One of the foremost innovators in lightweight single-truck car design during the mid-1910s was the Illinois Traction System.  The ITS operated a sizable network of interurban lines across central Illinois and also had a number of subsidiary street railway operations in small- and medium-size cities across the state.  One was in Galesburg, Illinois, a town of about 25,000 people located 50 miles south of Rock Island.  The Galesburg system was one of dozens that ordered Birney cars at the peak of their popularity, around 1920, and operated them until the end of streetcar service in that city.  Most then made their way to the system in Alton, Illinois, where they remained until they were scrapped after cessation of streetcar service.  Except, that is, for one car, number 170, which after an unlikely stint in the St. Louis interurban subway found its way into preservation as the only Birney from Illinois to be preserved.

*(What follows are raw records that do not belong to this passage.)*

(* ===== verification/Topology.v ===== *)
(** * Machine topology

    [crates/scheduler/src/topology.rs]: priority ranges, virtual CPU
    descriptors, the machine profile and the core sets checked against it.
    Identities ([crates/scheduler/src/identity.rs]) are their raw integers. *)

From Stdlib Require Import ZArith Lia Bool.
From stdpp Require Import base decidable tactics list sorting sets.
From S2P Require Import Prelude RustList.

Definition ProcessId : Type := Z.
Definition GuestThreadId : Type := Z.
Definition VirtualCpuId : Type := Z.
Definition SchedulerSequence : Type := Z.
Definition WakeGeneration : Type := Z.
Definition LeaseGeneration : Type := Z.

Inductive MachineSchedulerProfileError : Type :=
  | EmptyTopology
  | DuplicateVirtualCpu (id : VirtualCpuId)
  | InvalidPriorityRange (highest lowest : Z)
  | ZeroTimeslice.

Inductive CoreSetError : Type :=
  | Empty
  | UnknownVirtualCpu (id : VirtualCpuId).

Record PriorityRange := { highest : Z; lowest : Z }.

Definition PriorityRange_new (high low : Z) : res MachineSchedulerProfileError PriorityRange :=
  if high >? low then Err (InvalidPriorityRange high low)
  else Ok {| highest := high; lowest := low |}.

Definition priority_contains (r : PriorityRange) (priority : Z) : bool :=
  (priority >=? highest r) && (priority <=? lowest r).

Record VirtualCpuDescriptor := { descriptor_id : VirtualCpuId; cluster : Z }.

Record MachineSchedulerProfile := {
  profile_vcpus : list VirtualCpuDescriptor;
  priorities : PriorityRange;
  default_timeslice_instructions : Z
}.

(** [vcpus.windows(2).find(|pair| pair[0].id() == pair[1].id())]. *)
Fixpoint duplicate_window (vcpus : list VirtualCpuDescriptor) : option VirtualCpuId :=
  match vcpus with
  | a :: (b :: _) as rest =>
      if descriptor_id a =? descriptor_id b then Some (descriptor_id a)
      else duplicate_window rest
  | _ => None
  end.

Definition MachineSchedulerProfile_new (vcpus : list VirtualCpuDescriptor)
    (range : PriorityRange) (timeslice : Z) :
    res MachineSchedulerProfileError MachineSchedulerProfile :=
  match vcpus with
  | [] => Err EmptyTopology
  | _ =>
      if timeslice =? 0 then Err ZeroTimeslice
      else
        let sorted := sort_by_key descriptor_id vcpus in
        match duplicate_window sorted with
        | Some duplicate => Err (DuplicateVirtualCpu duplicate)
        | None =>
            Ok {| profile_vcpus := sorted; priorities := range;
                  default_timeslice_instructions := timeslice |}
        end
  end.

Definition vcpu_ids (p : MachineSchedulerProfile) : list VirtualCpuId :=
  map descriptor_id (profile_vcpus p).

Definition profile_contains (p : MachineSchedulerProfile) (id : VirtualCpuId) : bool :=
  binary_search_is_ok (vcpu_ids p) id.

Record CoreSet := { cores : list VirtualCpuId }.

Definition all_cores (p : MachineSchedulerProfile) : CoreSet := {| cores := vcpu_ids p |}.

Definition CoreSet_new (p : MachineSchedulerProfile) (ids : list VirtualCpuId) :
    res CoreSetError CoreSet :=
  let ids := dedup (sort_by_key id ids) in
  match ids with
  | [] => Err Empty
  | _ =>
      match List.find (fun core => negb (profile_contains p core)) ids with
      | Some core => Err (UnknownVirtualCpu core)
      | None => Ok {| cores := ids |}
      end
  end.

Definition core_set (p : MachineSchedulerProfile) (ids : list VirtualCpuId) :
    res CoreSetError CoreSet := CoreSet_new p ids.

Definition core_contains (c : CoreSet) (id : VirtualCpuId) : bool :=
  binary_search_is_ok (cores c) id.

(** ** The invariants the constructors establish *)

Definition profile_wf (p : MachineSchedulerProfile) : Prop :=
  vcpu_ids p <> [] /\ StronglySorted Z.lt (vcpu_ids p) /\
  default_timeslice_instructions p <> 0.

Definition CoreSet_wf (c : CoreSet) : Prop :=
  cores c <> [] /\ StronglySorted Z.lt (cores c).

Lemma duplicate_window_none l :
  StronglySorted (fun a b => descriptor_id a <= descriptor_id b) l ->
  duplicate_window l = None -> StronglySorted Z.lt (map descriptor_id l).
Proof.
  intros Hs Hd. apply strictly_sorted_lt. revert Hs Hd.
  induction l as [|a [|b l] IH]; intros Hs Hd; [done|done|].
  inversion Hs as [|? ? Hl Hf]; subst. inversion Hf; subst. simpl in Hd.
  destruct (Z.eqb_spec (descriptor_id a) (descriptor_id b)) as [|Hne]; [done|].
  change (map descriptor_id (a :: b :: l)) with (descriptor_id a :: map descriptor_id (b :: l)).
  specialize (IH Hl Hd). simpl in *. rewrite IH, andb_true_r. apply Z.ltb_lt. lia.
Qed.

Lemma duplicate_window_some l d :
  duplicate_window l = Some d -> ~ NoDup (map descriptor_id l).
Proof.
  induction l as [|a [|b l] IH]; intros Hd; [done|done|]. simpl in Hd.
  destruct (Z.eqb_spec (descriptor_id a) (descriptor_id b)) as [He|Hne].
  - intros [Hn _]%NoDup_cons. apply Hn. simpl. rewrite He. left.
  - intros [_ Hn]%NoDup_cons. by apply IH.
Qed.

Lemma profile_contains_spec p id :
  profile_wf p -> profile_contains p id = true <-> id ∈ vcpu_ids p.
Proof. intros (_ & Hs & _). by apply binary_search_spec. Qed.

Lemma core_contains_spec c id :
  CoreSet_wf c -> core_contains c id = true <-> id ∈ cores c.
Proof. intros [_ Hs]. by apply binary_search_spec. Qed.

Lemma find_unknown_none p ids :
  List.find (fun core => negb (profile_contains p core)) ids = None ->
  Forall (fun core => profile_contains p core = true) ids.
Proof.
  induction ids as [|a ids IH]; simpl; [done|].
  destruct (profile_contains p a) eqn:E; simpl; [|done]. intros. constructor; auto.
Qed.

Lemma find_unknown_some p ids core :
  List.find (fun core => negb (profile_contains p core)) ids = Some core ->
  core ∈ ids /\ profile_contains p core = false.
Proof. intros [Hin Hc]%find_some. rewrite list_elem_of_In. by apply negb_true_iff in Hc. Qed.

Lemma all_cores_wf p : profile_wf p -> CoreSet_wf (all_cores p).
Proof. by intros (? & ? & ?). Qed.

Lemma sorted_ids_wf ids :
  dedup (sort_by_key id ids) <> [] -> CoreSet_wf {| cores := dedup (sort_by_key id ids) |}.
Proof.
  intros. split; [done|]. apply dedup_sorted. apply (sort_by_key_sorted (A := Z) (fun z => z)).
Qed.

Lemma sorted_ids_elem ids x : x ∈ dedup (sort_by_key id ids) <-> x ∈ ids.
Proof. rewrite dedup_elem_of. by rewrite sort_by_key_perm. Qed.

(** The topology constructor decides its input: an empty list, a zero
    timeslice and a repeated virtual CPU are rejected in that order, and every
    accepted profile is well formed (strictly sorted identities) and holds
    exactly the descriptors it was given, with [contains] deciding membership. *)
Theorem profile_new_decides vcpus range timeslice :
  match MachineSchedulerProfile_new vcpus range timeslice with
  | Ok p =>
      profile_wf p /\ profile_vcpus p ≡ₚ vcpus /\ priorities p = range /\
      default_timeslice_instructions p = timeslice /\
      (forall id, profile_contains p id = true <-> id ∈ map descriptor_id vcpus)
  | Err EmptyTopology => vcpus = []
  | Err ZeroTimeslice => vcpus <> [] /\ timeslice = 0
  | Err (DuplicateVirtualCpu _) =>
      vcpus <> [] /\ timeslice <> 0 /\ ~ NoDup (map descriptor_id vcpus)
  | Err (InvalidPriorityRange _ _) => False
  | Panic => False
  end.
Proof.
  unfold MachineSchedulerProfile_new. destruct vcpus as [|v vcpus']; [done|].
  set (vcpus := v :: vcpus'). destruct (Z.eqb_spec timeslice 0); [done|].
  pose proof (sort_by_key_perm descriptor_id vcpus) as Hp.
  destruct (duplicate_window _) as [d|] eqn:Hd; cbn [is_ok].
  - split; [done|]. split; [done|]. apply duplicate_window_some in Hd.
    intros Hn. apply Hd. by rewrite Hp.
  - set (p := {| profile_vcpus := _ |}).
    assert (profile_wf p) as Hwf.
    { split; [|split; [|done]].
      - unfold vcpu_ids, p; cbn [profile_vcpus]. intros Hnil%map_eq_nil. rewrite Hnil in Hp.
        by apply Permutation_nil in Hp.
      - apply duplicate_window_none; [apply sort_by_key_sorted|done]. }
    split_and!; try done. intros id. rewrite profile_contains_spec by done.
    unfold vcpu_ids, p; cbn [profile_vcpus]. by rewrite Hp.
Qed.

(** Core sets are checked by identity: against a well-formed profile,
    [CoreSet::new] accepts a non-empty collection of its virtual CPUs exactly,
    and the accepted set is sorted, has no duplicates and [contains] exactly
    the requested identities; a rejection names an identity that was requested
    and is not in the topology. *)
Theorem core_set_checked p ids :
  profile_wf p ->
  match CoreSet_new p ids with
  | Ok c =>
      CoreSet_wf c /\ ids <> [] /\
      (forall id, core_contains c id = true <-> id ∈ ids) /\
      (forall id, id ∈ ids -> profile_contains p id = true)
  | Err Empty => ids = []
  | Err (UnknownVirtualCpu id) => id ∈ ids /\ profile_contains p id = false
  | Panic => False
  end.
Proof.
  intros Hp. unfold CoreSet_new. pose proof (sorted_ids_elem ids) as Hel.
  destruct (dedup (sort_by_key id ids)) as [|a l] eqn:Hl.
  - destruct ids as [|i ids]; [done|]. specialize (Hel i). set_solver.
  - destruct (List.find _ _) as [core|] eqn:Hf.
    + apply find_unknown_some in Hf as [Hin Hc]. by rewrite Hel in Hin.
    + apply find_unknown_none in Hf.
      assert (CoreSet_wf {| cores := a :: l |}) as Hwf.
      { rewrite <- Hl. apply sorted_ids_wf. by rewrite Hl. }
      split_and!; [done| |..].
      * intros ->. specialize (Hel a). set_solver.
      * intros id. rewrite core_contains_spec by done. apply Hel.
      * intros id Hid. apply Hel in Hid. rewrite list.Forall_forall in Hf. by apply Hf.
Qed.

Lemma core_set_checked_witness :
  let p := {| profile_vcpus := [{| descriptor_id := 2; cluster := 0 |};
                                {| descriptor_id := 9; cluster := 1 |}];
              priorities := {| highest := -4; lowest := 12 |};
              default_timeslice_instructions := 1 |} in
  CoreSet_new p [9; 2; 9] = Ok {| cores := [2; 9] |} /\
  core_contains {| cores := [2; 9] |} 9 = true.
Proof.
  intros p. assert (profile_wf p) as Hp.
  { split; [done|]. split; [|done]. by apply strictly_sorted_lt. }
  pose proof (core_set_checked p [9; 2; 9] Hp) as H.
  change (CoreSet_new p [9; 2; 9]) with (@Ok CoreSetError CoreSet {| cores := [2; 9] |}) in *.
  split; [reflexivity|]. destruct H as (_ & _ & Hc & _). apply Hc. left.
Defined.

Stephen Scalzo’s previously unpublished research into the history of the Galesburg and Alton street railway systems was invaluable in writing up the history of car 170, as was his provision of in-service photos of the Alton Birneys.  Don Ross and Don Leistikow, who were closely involved in saving car 170 in 1957, provided photos and information about the car following acquisition by IERM.  Bob Bruneau, who helped maintain and gather parts for the car during the 1970s and 1980s, provided information on its current condition.

By the mid-1910s, all of the significant design characteristics that would be incorporated into the Birney car had been developed.  The earliest was its small four-wheel design, which was a throwback to the earliest electric streetcars built in the 1880s.  Those cars had evolved by the turn of the century into larger double-truck streetcars; by 1910 the majority of street railway companies were ordering double-truck cars and only the smallest operations were ordering four-wheel cars.  However as traffic levels began to fall during the late 1910s, interest in more economical four-wheel cars increased.

Much of what made the Birney car so economical to operate was its lightweight design, another major distinguishing feature.  Electric streetcars had been getting progressively larger and heavier since their invention, but by the early 1900s the disadvantages of running large, heavy cars were becoming obvious.  Excessive electrical power usage and increased wear and tear on the track made the cars expensive to operate.  Lightweight cars that could stand up to the stress of daily operation could not be developed until the advent of steel car construction late in the first decade of the century; during the 1910s steel construction was refined and the per-passenger weight of streetcars dropped by nearly half from its high during the wood construction era.

Builder's photo of Galesburg car 15.  This car was from the same order as car 170, which was originally numbered 7.  American Car Company photo, Pennsylvania Trolley Museum Collection.

The third significant feature of the Birney was that it could be operated by a single man.  The majority of streetcars at the turn of the century were operated by two men, a motorman and a conductor.  One-man operation had existed since some of the earliest horse-drawn streetcars but as streetcars increased in size, the larger passenger loads required a conductor whose role it was to collect fares.  Around 1905, difficulties in fare collection were eased by the invention of the Pay As You Enter (PAYE) system, where passengers paid as they boarded rather than paying a roaming conductor.  This helped to make one-man operation possible; as long as people passed the motorman as they boarded, he could take fares and make change from his station.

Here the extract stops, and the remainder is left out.